Lors de la présentation du livre Le Banquet des minerais à Dakar, l’ancien ministre sénégalais de l’Énergie et du Pétrole, Mouhamadou Makhtar Cissé, a livré une charge sans concession contre une certaine idée des « transitions » imposées à l’Afrique. « Il ne vous montre pas mathématiquement que l’énergie verte ne serait pas propre », a‑t‑il commencé par ironiser. Car le revers de la médaille écologique existe bel et bien : les dégâts causés par l’exploitation minière et l’usure des panneaux solaires sont rarement mis en balance. Mais pour l’ancien directeur général des Douanes, le débat sur l’énergie propre est un faux procès. Le véritable piège est ailleurs, et il est bien plus politique.

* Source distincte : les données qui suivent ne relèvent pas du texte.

(* ===== verification/CipherList.v ===== *)
(** The language of cipher rules (ssl/ssl_cipher.cc, lines 480-570 and
    676-1277): the doubly linked list of suites that the rules reorder, the
    parser of a rule string and the list it makes.

    A text is a list of characters without the NUL that ends it. The nodes are an
    array; a pointer to a node is its index, a NULL pointer is
    [None], and reading through a NULL pointer makes an operation [None]. The
    parser is written over the class [CipherOrder], the operations it uses on the
    list: the linked list is one instance, its specification is another. *)

From Stdlib Require Import Ascii String.
From S2P Require Import Prelude Mem ErrString Stack Words Md32 Sha256 Sha512 Sha1 Md5 Digest SslVersions SslCipher.

Local Open Scope string_scope.
Local Open Scope Z_scope.

Definition CIPHER_ADD : Z := 1.
Definition CIPHER_KILL : Z := 2.
Definition CIPHER_DEL : Z := 3.
Definition CIPHER_ORD : Z := 4.
Definition CIPHER_SPECIAL : Z := 5.

Definition ERR_R_MALLOC_FAILURE : Z := Z.lor 1 64.
Definition SSL_R_INVALID_COMMAND : Z := 158.
Definition SSL_R_MIXED_SPECIAL_OPERATOR_WITH_GROUPS : Z := 168.
Definition SSL_R_NO_CIPHER_MATCH : Z := 177.
Definition SSL_R_UNEXPECTED_OPERATOR_IN_GROUP : Z := 224.

(** * Aliases *)

Record CIPHER_ALIAS : Type := alias {
  alias_name : string;
  alias_mkey : Z;
  alias_auth : Z;
  alias_enc : Z;
  alias_mac : Z;
  alias_min_version : Z;
  include_deprecated : bool
}.

Definition u32_max : Z := 2 ^ 32 - 1.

Par ailleurs, il indique que la « Transition signifie qu’on est en transit. On n’avance pas. » Mouhamadou Makhtar Cissé dresse un parallèle entre les différentes « transitions » qui auraient enfermé l’Afrique : transition démocratique inachevée, transition démographique jamais réglée, et désormais transition énergétique. À chaque fois, le même constat d’échec. Pour lui, cette rhétorique est un outil de blocage : « On va rester dans la transition, on n’avancera pas. Ensuite, on va nous inventer une autre transition, et on ne se développera jamais. »
Selon l’ancien ministre, miser sur les énergies « propres » sans réformer en profondeur les institutions revient à s’agiter sur place. Les circuits miniers, aussi « verts » soient-ils en apparence, restent selon lui, souvent extractifs et opaques.